It is fairly well known that integrating a function that involves products of polylogarithms is not always possible. The motivation for this question is to reduce a large class of such integrals to known functions and to "irreducible" quantities, i.e. such which cannot be expressed through the known functions.
Let $0 \le p\le q \le r$ be integers and let $t$ be real. Consider a following anti-derivative. \begin{equation} {\mathcal I}^{(p,q,r)}(t):= \int \frac{Li_p(t) Li_q(t) Li_r(t)}{t} dt \end{equation} By using integration by parts we have found the quantity above for some particular values of parameters in question. We have: \begin{eqnarray} &&{\mathcal I}^{(0,2 q+1,r)}(t) = \\ &&\sum _{j=0}^q \text{Li}_{r-2 j}(t) \left(\sum _{l=2 j+1}^{j+q} (-1)^{l-1} \binom{l-1}{2 j} \text{Li}_l(t) \text{Li}_{2 j-l+2 q+2}(t)+\frac{1}{2} (-1)^{j+q} \binom{j+q}{2 j} \text{Li}_{j+q+1}(t){}^2\right)+\\ &&\sum _{j=0}^q \text{Li}_{-2 j+r-1}(t) \sum _{l=2 j+2}^{j+q+1} (-1)^{l-1} \binom{l-1}{2 j+1} \text{Li}_l(t) \text{Li}_{2 j-l+2 q+3}(t)+\\ &&\sum _{j=0}^q (-1)^{j+q+1} \left(\binom{j+q}{2 j+1}+\frac{1}{2} \binom{j+q}{2 j}\right) \int \frac{\text{Li}_{j+q+1}(t){}^2 \text{Li}_{-2 j+r-1}(t)}{t} \, dt \end{eqnarray} Here $q\ge 1$ and $r\ge 2q+3$.
When running the Mathematica code below
Simplify[D[
Table[
Sum[(Sum[
PolyLog[l, t] PolyLog[2 q + 2 + 2 j - l, t] (-1)^(l - 1)
Binomial[l - 1, 0 + 2 j], {l, 1 + 2 j,
q + 0 + j}] + (-1)^(q + j)/
2 Binomial[q + j, 2 j] PolyLog[q + 1 + j, t]^2) PolyLog[
r - 2 j, t], {j, 0, q}] +
Sum[(Sum[
PolyLog[l, t] PolyLog[2 q + 3 + 2 j - l, t] (-1)^(l - 1)

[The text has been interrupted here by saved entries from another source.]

(** Two updates, one behind the other. *)
Lemma toy_records u v : update_wf u → update_wf v → ∃ d o, stored_at d 0 u ∧ stored_at d o v.
Proof.
  intros Hu Hv. destruct (trees_record u Hu) as (b & u' & Hs & _ & Hp).
  destruct (trees_record v Hv) as (c & v' & Hs' & _ & Hp').
  set (rb := be_encode 8 (predicate_id u) ++ be_encode 4 (kind_code (get_kind u)) ++ b) in *.
  set (rc := be_encode 8 (predicate_id v) ++ be_encode 4 (kind_code (get_kind v)) ++ c) in *.
  exists (rb ++ rc), (Z.of_nat (length rb)). split.
  - by exists [], rb, rc, u'.
  - exists rb, rc, [], v'. by rewrite app_nil_r.
Qed.

Definition toy_delete : K2TreeUpdates := mkUpdates 4 None (Some toy_tree).
(** An update with both trees, followed by an insertion; and one that only deletes: the
    insertion that follows is lost. *)
Lemma compaction_keeps_effect_witness :
  (∃ d o merged ifs', compact_offsets 3 4 [0; o] (get_reader (Some d)) None = Ret (Some (Some merged, ifs')) ∧
     ∀ s, effect merged s = fold_left (λ s v, effect (update_of v) s) [toy_both; toy_insert] s) ∧
  (∃ d o merged ifs', compact_offsets 3 4 [0; o] (get_reader (Some d)) None = Ret (Some (Some merged, ifs')) ∧
     (3, 5) ∈ fold_left (λ s v, effect (update_of v) s) [toy_delete; toy_insert] ∅ ∧ (3, 5) ∉ effect merged ∅).
Proof.
  assert (Hok : ∀ u, u = toy_both ∨ u = toy_insert ∨ u = toy_delete → update_wf u ∧ predicate_id u = 4 ∧
    update_at (mkst 8 1 256) (update_of u) ∧ fuel_ok 3 (update_of u)).
  { pose proof toy_tree_at. pose proof toy_tree_wf. intros u [-> | [-> | ->]];
      (split; [done|]; split; [done|]; split; [done|]; split; by apply Nat.ltb_lt). }
  assert (Hboth : ∀ u v, u = toy_both ∨ u = toy_delete → v = toy_insert → ∃ d o,
    Forall2 (stored_at d) [0; o] [u; v] ∧
    Forall (λ v, predicate_id v = 4 ∧ update_at (mkst 8 1 256) (update_of v) ∧ fuel_ok 3 (update_of v)) [u; v]).
  { intros u v Hu Hv. destruct (Hok u) as [Hw Hu']; [tauto|]. destruct (Hok v) as [Hw' Hv']; [tauto|].
    destruct (toy_records u v Hw Hw') as (d & o & H1 & H2). exists d, o.
    split; repeat (constructor; [done|]); constructor. }
  split.
  - destruct (Hboth toy_both toy_insert) as (d & o & H1 & H2); [by left|done|]. exists d, o.
    destruct (compaction_keeps_effect (mkst 8 1 256) 4 3 d 0 [o] toy_both [toy_insert] (get_reader (Some d)) H1 H2)
      as (merged & ifs' & E & _ & _ & _ & He); [done|]. by exists merged, ifs'.
  - destruct (Hboth toy_delete toy_insert) as (d & o & H1 & H2); [by right|done|]. exists d, o.
    destruct (compaction_keeps_effect (mkst 8 1 256) 4 3 d 0 [o] toy_delete [toy_insert] (get_reader (Some d)) H1 H2)
      as (merged & ifs' & E & _ & _ & _ & He); [done|]. exists merged, ifs'. split; [exact E|].
    rewrite He. split; [by vm_compute|]. set_solver.
Defined.
Lemma compaction_drops_inserts_witness :
  ∃ merged, merge_with 3 (mkPredicateUpdate 4 None (Some toy_tree))
      (mkPredicateUpdate 4 (Some toy_tree) None) = Ret (Some merged) ∧
    add_update merged = None ∧ ∀ s, effect merged s ⊆ s.
Proof.
  apply (compaction_drops_inserts (mkst 8 1 256));
    [split; [done|apply toy_tree_at]|split; [apply toy_tree_at|done]|done|].
  split; by apply Nat.ltb_lt.
Defined.

Definition toy_logger : UpdatesLoggerImpl (list (Z * Z * bool)) :=
  mkLogger [] (Some [1; 2; 3]) None None None None (get_reader_writer None) {[ 9 := [0] ]} (Some 1).

Lemma log_truncates_witness :
  ∃ l' seg, log [toy_insert] toy_logger = Ret l' ∧ index_logs l' = Some seg ∧
    segment_of [toy_insert] seg ∧
    ∀ p, has_predicate_stored p toy_logger = true → has_predicate_stored p l' = true.
Proof.
  apply (log_truncates [toy_insert] toy_logger 1 [(4, 0, true)]);
    [apply (Forall_inv_tail toy_updates_wf)|done|done|done|lia].
Defined.

Lemma count_lost_after_clean_witness :
  ∃ l', log [toy_insert] (clean_append_log toy_logger) = Ret l' ∧ logs_number l' = Ret 1 ∧
    is_Some (index_logs l') ∧
    ∀ l1, new_UpdatesLoggerImpl [] (index_logs l') (offsets_file l') (metadata_file l') = Ret l1 →
      logs_number l1 = UB ∧ recover_all l1 = UB.
Proof.
  apply (count_lost_after_clean [toy_insert] toy_logger [(4, 0, true)] []);
    [apply (Forall_inv_tail toy_updates_wf)|done].
Defined.
End witnesses.
(** One entry of the new file: the bytes of a clean tree are copied from the
    old file, a dirty one is written from memory. *)
Definition sync_tree (i : PredicatesIndexCacheMD) (acc : gmap Z PredicateMetadata * istream) (p : Z)
    : wr (gmap Z PredicateMetadata * istream) :=
  offset ← tellp;
  if decide (p ∉ dirty_predicates i) then
    current_md ← lift (get_metadata_with_id p i);
    let '(got, s) := is_read (Z.to_nat (tree_size current_md))
                       (is_seek (s64 (tree_offset current_md)) acc.2) in
    os_write (got ++ replicate (Z.to_nat (tree_size current_md) - length got) 0);;
    mret (<[p := mkMeta p (u64 (Z.of_nat offset)) (tree_size current_md)
                   (tree_size_in_memory current_md) 0 (k2tree_hash current_md)]> acc.1, s)
  else
    t ← lift (deref (mjoin (predicates i !! p)));
    '(sz, k2tree_str) ← lift (file_of (write_to_ostream t));
    os_write k2tree_str;;
    mret (<[p := mkMeta p (u64 (Z.of_nat offset)) sz (measure_in_memory_size t) 0
                   (md5calc k2tree_str)]> acc.1, acc.2).

Definition all_predicates (i : PredicatesIndexCacheMD) : list Z :=
  merge_sort Z.le (elements (new_predicates i) ++ (map_to_list (metadata_map (metadata i))).*1).

Definition sync_to_stream (i : PredicatesIndexCacheMD) : wr PredicatesIndexCacheMD :=
  let all := all_predicates i in
  write_u64 (Z.of_nat (length all));;
  config_write_to_ostream (k2tree_config i);;
  metadata_start ← tellp;
  loop (λ _ _, metadata_write zero_metadata) () all;;
  '(new_metadata_map, s) ←
    loop (sync_tree i) (list_to_map ((λ p, (p, zero_metadata)) <$> all), index_is i) all;
  last_pos ← tellp;
  seekp metadata_start;;
  loop (λ _ p, metadata_write (default zero_metadata (new_metadata_map !! p))) () all;;
  seekp last_pos;;
  mret (mkIndex (index_file i) s (mkCacheMetadata new_metadata_map all (k2tree_config i))
          (predicates i) (dirty_predicates i) (new_predicates i) (k2tree_config i)
          (memory_segments_map i) (full_memory_segment i) (update_logger i) (memory_manager i)).

(** [sync_to_persistent]: the new file replaces the old, and is opened again. *)
Definition sync_to_persistent (i : PredicatesIndexCacheMD) : outcome PredicatesIndexCacheMD :=
  '(i, data) ← file_of (sync_to_stream i);
  Ret (mkIndex (Some data) (get_reader (Some data)) (metadata i) (predicates i)
         (dirty_predicates i) (new_predicates i) (k2tree_config i) (memory_segments_map i)
         (full_memory_segment i) (update_logger i) (memory_manager i)).

Section host.
Context {H : Type} `{UpdatesLogHost H}.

Binomial[l - 1, 1 + 2 j], {l, 2 + 2 j,
q + 1 + j}]) PolyLog[r - 1 - 2 j, t], {j, 0, q}] +
Sum[(-1)^(
q + 1 + j) (1/2 Binomial[q + j, 2 j] +
Binomial[q + j, 2 j + 1]) Integrate[
PolyLog[q + 1 + j, t]^2 PolyLog[r - 1 - 2 j, t]/t, t], {j, 0,
q}], {q, 1, 10}, {r, 2 q + 3, 20}]
, t] -
Table[(PolyLog[0, t] PolyLog[2 q + 1, t] PolyLog[r, t])/
t, {q, 1, 10}, {r, 2 q + 3, 20}]]
we get
{{0, 0, 0, 0, 0, 0, 0, 0, 0, 0, 0, 0, 0, 0, 0, 0}, {0, 0, 0, 0, 0, 0,
0, 0, 0, 0, 0, 0, 0, 0}, {0, 0, 0, 0, 0, 0, 0, 0, 0, 0, 0, 0}, {0,
0, 0, 0, 0, 0, 0, 0, 0, 0}, {0, 0, 0, 0, 0, 0, 0, 0}, {0, 0, 0, 0,
0, 0}, {0, 0, 0, 0}, {0, 0}, {}, {}}
as it should be.
Now, apart from the question as to how the result looks like for all possible values of $p,q,r$ another question would be whether the residual integrals in the right hand side (meaning those that involve squares of poly-logarithms) can be reduced to poly-logarithms themselves or whether instead they are some "new" functions.